Exercise aim >>
Out of all the lines below, count those with the word "holds". Give the number only.

The data >>

——————

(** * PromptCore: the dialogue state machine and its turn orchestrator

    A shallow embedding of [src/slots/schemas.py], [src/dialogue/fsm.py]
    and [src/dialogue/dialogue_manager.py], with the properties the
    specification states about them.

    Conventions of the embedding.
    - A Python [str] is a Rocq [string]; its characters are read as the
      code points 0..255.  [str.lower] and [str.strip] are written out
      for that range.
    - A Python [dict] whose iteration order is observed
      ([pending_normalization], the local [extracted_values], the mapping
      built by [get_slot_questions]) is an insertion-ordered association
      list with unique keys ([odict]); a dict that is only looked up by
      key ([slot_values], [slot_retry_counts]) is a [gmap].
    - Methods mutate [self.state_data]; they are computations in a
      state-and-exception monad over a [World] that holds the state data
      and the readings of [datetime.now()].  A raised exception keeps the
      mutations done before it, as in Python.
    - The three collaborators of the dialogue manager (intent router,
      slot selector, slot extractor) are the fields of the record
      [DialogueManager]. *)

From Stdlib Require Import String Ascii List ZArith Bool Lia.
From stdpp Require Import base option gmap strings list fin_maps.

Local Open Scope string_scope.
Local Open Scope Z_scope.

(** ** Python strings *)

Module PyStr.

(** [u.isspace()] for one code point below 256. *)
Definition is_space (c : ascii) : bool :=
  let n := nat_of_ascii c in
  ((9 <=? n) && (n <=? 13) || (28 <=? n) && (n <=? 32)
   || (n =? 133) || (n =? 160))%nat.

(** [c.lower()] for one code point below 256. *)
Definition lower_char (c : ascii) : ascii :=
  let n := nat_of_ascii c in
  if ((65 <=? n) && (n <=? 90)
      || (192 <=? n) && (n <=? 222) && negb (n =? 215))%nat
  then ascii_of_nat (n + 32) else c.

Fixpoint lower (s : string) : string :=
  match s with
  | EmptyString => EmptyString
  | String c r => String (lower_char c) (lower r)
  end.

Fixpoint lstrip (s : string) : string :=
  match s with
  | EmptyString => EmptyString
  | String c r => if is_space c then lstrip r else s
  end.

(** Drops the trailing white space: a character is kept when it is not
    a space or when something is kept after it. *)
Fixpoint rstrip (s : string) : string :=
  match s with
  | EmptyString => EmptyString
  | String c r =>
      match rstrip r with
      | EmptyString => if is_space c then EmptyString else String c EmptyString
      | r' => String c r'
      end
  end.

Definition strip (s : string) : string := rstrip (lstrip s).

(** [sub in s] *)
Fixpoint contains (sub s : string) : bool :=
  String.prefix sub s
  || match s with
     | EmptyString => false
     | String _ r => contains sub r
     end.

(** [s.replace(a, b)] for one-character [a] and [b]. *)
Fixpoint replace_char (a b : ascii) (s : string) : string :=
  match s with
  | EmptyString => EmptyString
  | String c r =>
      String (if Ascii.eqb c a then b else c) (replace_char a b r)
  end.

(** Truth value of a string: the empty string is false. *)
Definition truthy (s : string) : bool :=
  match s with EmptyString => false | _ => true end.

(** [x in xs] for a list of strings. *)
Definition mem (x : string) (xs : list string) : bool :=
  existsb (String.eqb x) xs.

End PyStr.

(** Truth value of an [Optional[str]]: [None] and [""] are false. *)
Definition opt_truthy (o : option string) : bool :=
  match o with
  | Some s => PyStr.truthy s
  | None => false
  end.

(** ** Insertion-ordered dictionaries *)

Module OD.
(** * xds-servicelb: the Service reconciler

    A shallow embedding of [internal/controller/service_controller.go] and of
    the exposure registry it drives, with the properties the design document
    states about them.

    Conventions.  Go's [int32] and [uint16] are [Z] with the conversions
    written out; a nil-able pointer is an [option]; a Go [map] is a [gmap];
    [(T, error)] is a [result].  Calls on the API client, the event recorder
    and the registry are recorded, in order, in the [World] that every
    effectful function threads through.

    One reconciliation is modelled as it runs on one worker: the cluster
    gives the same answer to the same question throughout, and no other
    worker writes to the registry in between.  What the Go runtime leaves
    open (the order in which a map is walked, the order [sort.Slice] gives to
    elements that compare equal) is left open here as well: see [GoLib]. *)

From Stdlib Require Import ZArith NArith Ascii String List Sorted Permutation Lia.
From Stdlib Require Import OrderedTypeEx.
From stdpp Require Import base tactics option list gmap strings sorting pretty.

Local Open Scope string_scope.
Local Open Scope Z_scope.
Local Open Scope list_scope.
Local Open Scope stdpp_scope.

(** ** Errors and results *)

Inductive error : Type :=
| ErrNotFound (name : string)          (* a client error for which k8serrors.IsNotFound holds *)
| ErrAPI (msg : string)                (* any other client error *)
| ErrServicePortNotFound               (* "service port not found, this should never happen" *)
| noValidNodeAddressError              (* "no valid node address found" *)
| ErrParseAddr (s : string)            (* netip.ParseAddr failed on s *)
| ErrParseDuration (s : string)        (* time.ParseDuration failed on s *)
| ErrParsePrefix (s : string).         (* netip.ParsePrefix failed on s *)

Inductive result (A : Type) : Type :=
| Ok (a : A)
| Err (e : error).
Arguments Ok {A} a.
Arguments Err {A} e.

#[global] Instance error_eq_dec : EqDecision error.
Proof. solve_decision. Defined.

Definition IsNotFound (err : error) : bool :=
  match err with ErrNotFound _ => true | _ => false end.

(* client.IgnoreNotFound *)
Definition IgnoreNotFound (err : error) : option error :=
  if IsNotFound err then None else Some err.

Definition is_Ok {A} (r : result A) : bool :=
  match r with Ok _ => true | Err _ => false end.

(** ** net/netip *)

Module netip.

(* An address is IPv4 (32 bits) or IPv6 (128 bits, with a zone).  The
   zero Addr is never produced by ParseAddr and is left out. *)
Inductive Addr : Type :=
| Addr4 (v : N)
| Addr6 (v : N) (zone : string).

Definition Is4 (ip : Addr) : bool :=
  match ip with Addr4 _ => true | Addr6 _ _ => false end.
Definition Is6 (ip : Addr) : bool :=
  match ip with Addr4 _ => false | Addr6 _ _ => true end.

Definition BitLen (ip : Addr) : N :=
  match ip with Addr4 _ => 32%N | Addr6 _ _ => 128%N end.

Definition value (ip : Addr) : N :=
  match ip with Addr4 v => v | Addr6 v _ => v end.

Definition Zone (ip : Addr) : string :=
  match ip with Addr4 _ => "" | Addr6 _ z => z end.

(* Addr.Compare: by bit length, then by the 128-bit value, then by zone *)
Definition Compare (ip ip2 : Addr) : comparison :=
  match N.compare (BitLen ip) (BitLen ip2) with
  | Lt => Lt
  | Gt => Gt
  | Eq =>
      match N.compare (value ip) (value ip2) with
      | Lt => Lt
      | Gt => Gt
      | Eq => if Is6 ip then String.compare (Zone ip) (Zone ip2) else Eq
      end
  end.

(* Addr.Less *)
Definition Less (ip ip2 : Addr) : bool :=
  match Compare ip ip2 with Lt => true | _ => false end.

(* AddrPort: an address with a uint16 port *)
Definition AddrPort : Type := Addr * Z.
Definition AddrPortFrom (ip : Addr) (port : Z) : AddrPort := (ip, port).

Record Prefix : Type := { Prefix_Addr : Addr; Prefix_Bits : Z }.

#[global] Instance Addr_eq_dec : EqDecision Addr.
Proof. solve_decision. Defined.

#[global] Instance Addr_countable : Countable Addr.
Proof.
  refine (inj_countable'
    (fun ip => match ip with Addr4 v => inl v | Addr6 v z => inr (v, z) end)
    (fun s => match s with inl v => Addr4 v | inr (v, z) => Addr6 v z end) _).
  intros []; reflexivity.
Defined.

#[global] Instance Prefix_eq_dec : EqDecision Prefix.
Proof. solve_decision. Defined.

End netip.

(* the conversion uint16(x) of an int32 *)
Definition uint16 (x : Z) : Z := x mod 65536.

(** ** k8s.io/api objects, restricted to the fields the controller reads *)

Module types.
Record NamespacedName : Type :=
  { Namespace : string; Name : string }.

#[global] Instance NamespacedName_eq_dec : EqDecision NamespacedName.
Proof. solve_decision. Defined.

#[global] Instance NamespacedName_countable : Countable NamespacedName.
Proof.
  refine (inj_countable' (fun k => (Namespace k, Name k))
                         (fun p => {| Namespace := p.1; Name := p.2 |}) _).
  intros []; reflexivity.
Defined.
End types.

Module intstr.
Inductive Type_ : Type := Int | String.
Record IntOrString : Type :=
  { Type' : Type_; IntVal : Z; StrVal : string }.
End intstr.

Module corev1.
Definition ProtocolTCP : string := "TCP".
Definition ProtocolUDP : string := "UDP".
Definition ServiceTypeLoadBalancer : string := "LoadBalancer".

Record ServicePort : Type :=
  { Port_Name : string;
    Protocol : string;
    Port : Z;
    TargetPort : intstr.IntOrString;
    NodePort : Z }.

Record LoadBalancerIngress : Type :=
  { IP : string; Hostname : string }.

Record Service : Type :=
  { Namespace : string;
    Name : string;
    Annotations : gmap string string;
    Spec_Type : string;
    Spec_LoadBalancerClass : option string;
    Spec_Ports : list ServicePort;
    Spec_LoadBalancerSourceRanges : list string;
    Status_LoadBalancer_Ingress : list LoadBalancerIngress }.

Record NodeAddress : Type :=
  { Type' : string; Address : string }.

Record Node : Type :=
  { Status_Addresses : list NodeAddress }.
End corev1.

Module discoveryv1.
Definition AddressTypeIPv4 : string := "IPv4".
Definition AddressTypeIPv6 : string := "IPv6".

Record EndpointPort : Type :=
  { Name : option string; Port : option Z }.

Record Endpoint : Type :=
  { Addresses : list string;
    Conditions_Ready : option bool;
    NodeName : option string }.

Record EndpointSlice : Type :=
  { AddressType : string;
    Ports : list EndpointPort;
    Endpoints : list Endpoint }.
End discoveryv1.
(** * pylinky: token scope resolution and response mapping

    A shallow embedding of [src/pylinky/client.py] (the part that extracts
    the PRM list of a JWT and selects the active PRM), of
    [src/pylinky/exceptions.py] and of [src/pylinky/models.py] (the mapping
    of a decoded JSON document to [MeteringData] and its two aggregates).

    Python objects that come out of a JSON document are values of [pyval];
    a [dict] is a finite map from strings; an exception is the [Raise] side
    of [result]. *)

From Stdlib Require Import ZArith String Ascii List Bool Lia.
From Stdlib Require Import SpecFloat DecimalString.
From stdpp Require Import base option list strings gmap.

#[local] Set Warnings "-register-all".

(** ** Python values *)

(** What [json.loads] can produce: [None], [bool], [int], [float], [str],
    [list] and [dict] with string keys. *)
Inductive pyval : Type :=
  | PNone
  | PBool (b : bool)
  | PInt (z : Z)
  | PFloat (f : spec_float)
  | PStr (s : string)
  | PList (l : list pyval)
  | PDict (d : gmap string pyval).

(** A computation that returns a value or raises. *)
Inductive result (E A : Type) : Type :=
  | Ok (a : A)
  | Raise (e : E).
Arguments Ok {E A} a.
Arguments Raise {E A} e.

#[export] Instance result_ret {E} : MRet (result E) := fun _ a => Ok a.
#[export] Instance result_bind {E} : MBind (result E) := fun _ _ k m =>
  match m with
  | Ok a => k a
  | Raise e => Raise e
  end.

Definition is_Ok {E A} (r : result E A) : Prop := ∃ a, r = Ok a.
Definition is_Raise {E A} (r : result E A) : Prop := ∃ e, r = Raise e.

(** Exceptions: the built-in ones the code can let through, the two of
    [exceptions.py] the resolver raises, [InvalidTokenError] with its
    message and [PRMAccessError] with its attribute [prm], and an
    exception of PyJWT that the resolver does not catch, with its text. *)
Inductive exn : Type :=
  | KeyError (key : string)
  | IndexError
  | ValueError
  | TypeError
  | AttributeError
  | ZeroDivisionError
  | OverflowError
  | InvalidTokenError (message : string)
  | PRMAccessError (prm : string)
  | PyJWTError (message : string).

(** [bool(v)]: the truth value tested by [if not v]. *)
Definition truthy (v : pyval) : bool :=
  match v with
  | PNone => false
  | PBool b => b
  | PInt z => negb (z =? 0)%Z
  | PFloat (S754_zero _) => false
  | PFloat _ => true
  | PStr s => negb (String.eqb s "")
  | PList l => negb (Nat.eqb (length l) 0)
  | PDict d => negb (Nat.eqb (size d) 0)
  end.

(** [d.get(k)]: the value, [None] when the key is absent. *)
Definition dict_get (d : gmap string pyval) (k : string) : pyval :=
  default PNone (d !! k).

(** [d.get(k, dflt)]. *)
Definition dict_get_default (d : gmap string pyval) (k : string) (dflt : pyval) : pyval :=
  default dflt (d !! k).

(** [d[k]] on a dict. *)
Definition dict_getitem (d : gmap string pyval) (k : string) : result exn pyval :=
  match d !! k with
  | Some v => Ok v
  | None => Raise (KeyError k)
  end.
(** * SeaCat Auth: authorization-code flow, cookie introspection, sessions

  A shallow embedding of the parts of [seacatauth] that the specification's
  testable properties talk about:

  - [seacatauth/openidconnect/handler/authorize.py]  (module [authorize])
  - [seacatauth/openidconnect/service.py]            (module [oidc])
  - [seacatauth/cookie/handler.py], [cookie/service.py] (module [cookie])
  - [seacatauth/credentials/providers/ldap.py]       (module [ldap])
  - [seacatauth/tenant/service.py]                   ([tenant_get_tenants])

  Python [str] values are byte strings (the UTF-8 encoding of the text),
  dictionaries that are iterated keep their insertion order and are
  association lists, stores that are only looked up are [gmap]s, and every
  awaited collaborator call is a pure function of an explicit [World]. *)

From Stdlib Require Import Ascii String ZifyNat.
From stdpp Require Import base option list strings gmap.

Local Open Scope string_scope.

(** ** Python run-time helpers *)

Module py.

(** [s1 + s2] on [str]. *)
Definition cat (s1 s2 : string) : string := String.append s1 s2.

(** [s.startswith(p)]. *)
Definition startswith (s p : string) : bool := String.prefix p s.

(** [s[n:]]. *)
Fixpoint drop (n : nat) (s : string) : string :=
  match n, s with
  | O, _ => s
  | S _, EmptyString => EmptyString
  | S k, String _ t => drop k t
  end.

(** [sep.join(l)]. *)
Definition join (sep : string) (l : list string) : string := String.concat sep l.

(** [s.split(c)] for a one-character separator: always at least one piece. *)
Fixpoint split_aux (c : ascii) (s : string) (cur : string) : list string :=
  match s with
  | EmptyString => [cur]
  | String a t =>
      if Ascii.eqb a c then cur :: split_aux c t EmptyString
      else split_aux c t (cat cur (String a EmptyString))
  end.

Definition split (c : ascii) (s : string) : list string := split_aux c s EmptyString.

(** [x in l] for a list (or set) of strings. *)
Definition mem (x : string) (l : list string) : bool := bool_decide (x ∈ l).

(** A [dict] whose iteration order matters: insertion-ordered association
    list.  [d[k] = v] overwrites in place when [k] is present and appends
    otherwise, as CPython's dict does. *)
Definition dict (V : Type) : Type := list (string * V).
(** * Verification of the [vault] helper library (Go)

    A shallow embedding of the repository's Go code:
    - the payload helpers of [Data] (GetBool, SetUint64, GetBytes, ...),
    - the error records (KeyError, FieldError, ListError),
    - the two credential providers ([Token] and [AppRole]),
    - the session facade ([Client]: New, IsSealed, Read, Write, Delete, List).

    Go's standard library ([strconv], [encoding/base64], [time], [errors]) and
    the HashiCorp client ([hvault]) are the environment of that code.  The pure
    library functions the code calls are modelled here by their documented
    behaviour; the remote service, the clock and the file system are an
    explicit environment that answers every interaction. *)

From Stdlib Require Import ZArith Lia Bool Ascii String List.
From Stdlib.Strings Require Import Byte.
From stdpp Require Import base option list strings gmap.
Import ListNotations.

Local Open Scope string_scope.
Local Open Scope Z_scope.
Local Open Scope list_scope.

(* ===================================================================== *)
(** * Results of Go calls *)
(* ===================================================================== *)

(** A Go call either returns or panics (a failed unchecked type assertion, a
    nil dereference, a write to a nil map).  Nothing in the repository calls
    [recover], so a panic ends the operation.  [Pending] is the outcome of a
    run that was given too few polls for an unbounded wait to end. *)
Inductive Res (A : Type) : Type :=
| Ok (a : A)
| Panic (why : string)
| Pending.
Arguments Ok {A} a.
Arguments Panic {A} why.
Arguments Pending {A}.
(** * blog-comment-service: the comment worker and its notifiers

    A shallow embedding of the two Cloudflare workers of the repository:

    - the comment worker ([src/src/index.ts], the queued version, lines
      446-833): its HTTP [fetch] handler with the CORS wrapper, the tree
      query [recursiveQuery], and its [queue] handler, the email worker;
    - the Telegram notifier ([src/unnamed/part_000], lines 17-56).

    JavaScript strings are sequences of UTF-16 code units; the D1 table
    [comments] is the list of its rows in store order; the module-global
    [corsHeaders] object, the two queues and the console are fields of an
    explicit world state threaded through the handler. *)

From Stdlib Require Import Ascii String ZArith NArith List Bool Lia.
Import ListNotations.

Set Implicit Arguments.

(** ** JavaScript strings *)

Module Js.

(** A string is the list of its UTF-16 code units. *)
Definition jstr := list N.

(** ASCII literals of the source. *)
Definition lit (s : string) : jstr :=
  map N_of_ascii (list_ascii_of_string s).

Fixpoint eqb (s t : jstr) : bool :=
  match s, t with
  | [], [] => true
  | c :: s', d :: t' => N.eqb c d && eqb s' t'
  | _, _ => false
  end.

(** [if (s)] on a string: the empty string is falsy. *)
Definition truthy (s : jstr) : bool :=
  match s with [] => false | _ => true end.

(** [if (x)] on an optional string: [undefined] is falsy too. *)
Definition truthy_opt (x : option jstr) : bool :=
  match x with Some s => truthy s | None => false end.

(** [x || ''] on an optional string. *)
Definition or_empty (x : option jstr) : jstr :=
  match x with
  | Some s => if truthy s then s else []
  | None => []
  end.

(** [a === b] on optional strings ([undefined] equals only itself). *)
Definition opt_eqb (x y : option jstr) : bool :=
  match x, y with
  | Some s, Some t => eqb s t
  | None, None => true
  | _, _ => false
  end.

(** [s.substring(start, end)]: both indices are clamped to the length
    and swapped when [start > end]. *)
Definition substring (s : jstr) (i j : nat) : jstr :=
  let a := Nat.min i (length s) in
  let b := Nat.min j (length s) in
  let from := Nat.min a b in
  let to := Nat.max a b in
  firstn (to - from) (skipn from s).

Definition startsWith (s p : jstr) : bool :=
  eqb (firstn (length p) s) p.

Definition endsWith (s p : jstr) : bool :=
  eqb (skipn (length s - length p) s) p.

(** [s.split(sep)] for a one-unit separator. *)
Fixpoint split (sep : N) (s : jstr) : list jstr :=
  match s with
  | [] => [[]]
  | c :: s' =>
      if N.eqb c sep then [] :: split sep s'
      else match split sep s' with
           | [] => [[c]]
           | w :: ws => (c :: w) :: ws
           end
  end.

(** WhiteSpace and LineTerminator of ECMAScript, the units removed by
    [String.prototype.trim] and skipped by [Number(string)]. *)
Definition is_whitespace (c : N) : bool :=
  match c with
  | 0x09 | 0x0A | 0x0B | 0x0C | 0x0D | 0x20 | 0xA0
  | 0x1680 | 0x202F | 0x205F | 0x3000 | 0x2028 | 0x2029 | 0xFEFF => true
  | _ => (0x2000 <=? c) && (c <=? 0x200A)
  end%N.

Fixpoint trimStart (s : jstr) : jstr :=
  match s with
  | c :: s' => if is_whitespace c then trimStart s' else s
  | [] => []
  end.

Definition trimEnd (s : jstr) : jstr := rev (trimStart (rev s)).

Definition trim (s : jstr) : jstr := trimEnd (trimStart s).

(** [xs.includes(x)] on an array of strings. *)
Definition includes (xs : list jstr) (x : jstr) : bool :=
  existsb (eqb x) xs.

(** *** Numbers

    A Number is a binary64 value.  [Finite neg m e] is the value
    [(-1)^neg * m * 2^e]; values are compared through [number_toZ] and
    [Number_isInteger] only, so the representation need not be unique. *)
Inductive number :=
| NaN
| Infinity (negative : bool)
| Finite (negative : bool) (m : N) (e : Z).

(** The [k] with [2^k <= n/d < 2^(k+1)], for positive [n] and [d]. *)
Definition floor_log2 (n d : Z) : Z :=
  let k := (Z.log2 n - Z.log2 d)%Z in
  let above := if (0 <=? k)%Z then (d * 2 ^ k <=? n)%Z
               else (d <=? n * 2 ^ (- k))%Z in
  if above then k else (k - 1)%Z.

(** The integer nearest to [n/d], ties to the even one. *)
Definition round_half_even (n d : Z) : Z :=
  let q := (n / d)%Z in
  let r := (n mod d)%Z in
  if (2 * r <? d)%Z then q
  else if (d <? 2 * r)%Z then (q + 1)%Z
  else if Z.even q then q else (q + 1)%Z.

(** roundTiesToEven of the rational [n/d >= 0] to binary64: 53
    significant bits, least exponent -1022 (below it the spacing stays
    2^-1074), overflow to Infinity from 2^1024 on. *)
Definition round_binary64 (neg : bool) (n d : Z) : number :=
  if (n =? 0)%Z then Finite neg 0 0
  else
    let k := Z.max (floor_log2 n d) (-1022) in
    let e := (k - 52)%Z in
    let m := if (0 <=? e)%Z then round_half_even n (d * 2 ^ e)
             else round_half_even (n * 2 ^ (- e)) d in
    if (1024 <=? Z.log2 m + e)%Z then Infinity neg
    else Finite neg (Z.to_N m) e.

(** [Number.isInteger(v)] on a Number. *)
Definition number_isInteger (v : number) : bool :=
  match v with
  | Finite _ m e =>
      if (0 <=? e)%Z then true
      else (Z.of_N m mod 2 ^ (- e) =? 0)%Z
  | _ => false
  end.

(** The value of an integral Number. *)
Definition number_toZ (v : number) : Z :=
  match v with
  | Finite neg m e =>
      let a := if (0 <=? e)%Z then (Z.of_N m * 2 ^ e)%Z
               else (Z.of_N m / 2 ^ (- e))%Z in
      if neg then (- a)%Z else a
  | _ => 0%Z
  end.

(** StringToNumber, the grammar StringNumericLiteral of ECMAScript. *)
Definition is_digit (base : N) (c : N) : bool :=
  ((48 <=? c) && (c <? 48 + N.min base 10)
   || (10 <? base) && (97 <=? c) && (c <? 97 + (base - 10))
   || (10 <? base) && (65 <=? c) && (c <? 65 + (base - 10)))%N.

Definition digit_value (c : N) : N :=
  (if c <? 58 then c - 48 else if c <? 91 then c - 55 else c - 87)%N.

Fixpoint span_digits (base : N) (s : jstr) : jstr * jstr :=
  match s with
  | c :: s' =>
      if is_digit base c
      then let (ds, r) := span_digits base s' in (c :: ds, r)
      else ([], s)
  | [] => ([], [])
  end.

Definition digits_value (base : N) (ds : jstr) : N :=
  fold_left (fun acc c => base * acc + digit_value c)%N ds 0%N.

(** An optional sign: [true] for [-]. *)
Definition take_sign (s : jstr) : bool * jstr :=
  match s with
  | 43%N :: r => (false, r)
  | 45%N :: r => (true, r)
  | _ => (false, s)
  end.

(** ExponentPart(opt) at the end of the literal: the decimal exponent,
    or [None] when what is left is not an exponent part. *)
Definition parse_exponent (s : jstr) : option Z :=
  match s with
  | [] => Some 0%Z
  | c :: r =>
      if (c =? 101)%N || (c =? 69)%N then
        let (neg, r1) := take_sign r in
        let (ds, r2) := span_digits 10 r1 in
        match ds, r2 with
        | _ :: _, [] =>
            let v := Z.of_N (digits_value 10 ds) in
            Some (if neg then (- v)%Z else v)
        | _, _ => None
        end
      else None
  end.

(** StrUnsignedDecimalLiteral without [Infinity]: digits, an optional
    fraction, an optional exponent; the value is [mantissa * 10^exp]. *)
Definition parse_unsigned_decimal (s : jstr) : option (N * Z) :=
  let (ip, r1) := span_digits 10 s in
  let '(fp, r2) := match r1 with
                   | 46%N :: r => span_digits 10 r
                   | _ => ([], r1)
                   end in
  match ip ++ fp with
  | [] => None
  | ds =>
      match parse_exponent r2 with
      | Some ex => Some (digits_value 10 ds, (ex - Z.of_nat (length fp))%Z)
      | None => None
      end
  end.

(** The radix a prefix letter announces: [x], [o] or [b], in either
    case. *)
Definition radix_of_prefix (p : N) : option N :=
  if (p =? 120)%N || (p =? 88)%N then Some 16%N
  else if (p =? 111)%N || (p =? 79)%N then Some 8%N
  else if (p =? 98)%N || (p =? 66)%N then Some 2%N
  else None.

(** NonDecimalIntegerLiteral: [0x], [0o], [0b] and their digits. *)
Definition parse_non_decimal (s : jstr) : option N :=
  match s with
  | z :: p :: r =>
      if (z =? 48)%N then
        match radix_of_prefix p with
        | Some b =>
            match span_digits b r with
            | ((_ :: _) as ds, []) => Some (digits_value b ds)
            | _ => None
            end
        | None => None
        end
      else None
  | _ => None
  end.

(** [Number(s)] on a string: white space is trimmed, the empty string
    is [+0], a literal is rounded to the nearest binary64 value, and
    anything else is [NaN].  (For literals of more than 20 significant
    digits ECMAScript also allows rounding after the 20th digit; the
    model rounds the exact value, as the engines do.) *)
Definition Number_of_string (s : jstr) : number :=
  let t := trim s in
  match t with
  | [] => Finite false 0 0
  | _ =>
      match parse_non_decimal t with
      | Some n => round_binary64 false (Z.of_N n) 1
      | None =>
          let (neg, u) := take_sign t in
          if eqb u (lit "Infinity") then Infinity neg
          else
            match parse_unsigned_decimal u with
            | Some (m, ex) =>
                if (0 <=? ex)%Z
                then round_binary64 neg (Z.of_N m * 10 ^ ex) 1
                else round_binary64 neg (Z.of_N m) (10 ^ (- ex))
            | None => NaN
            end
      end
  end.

——————

Solution for this problem >>
2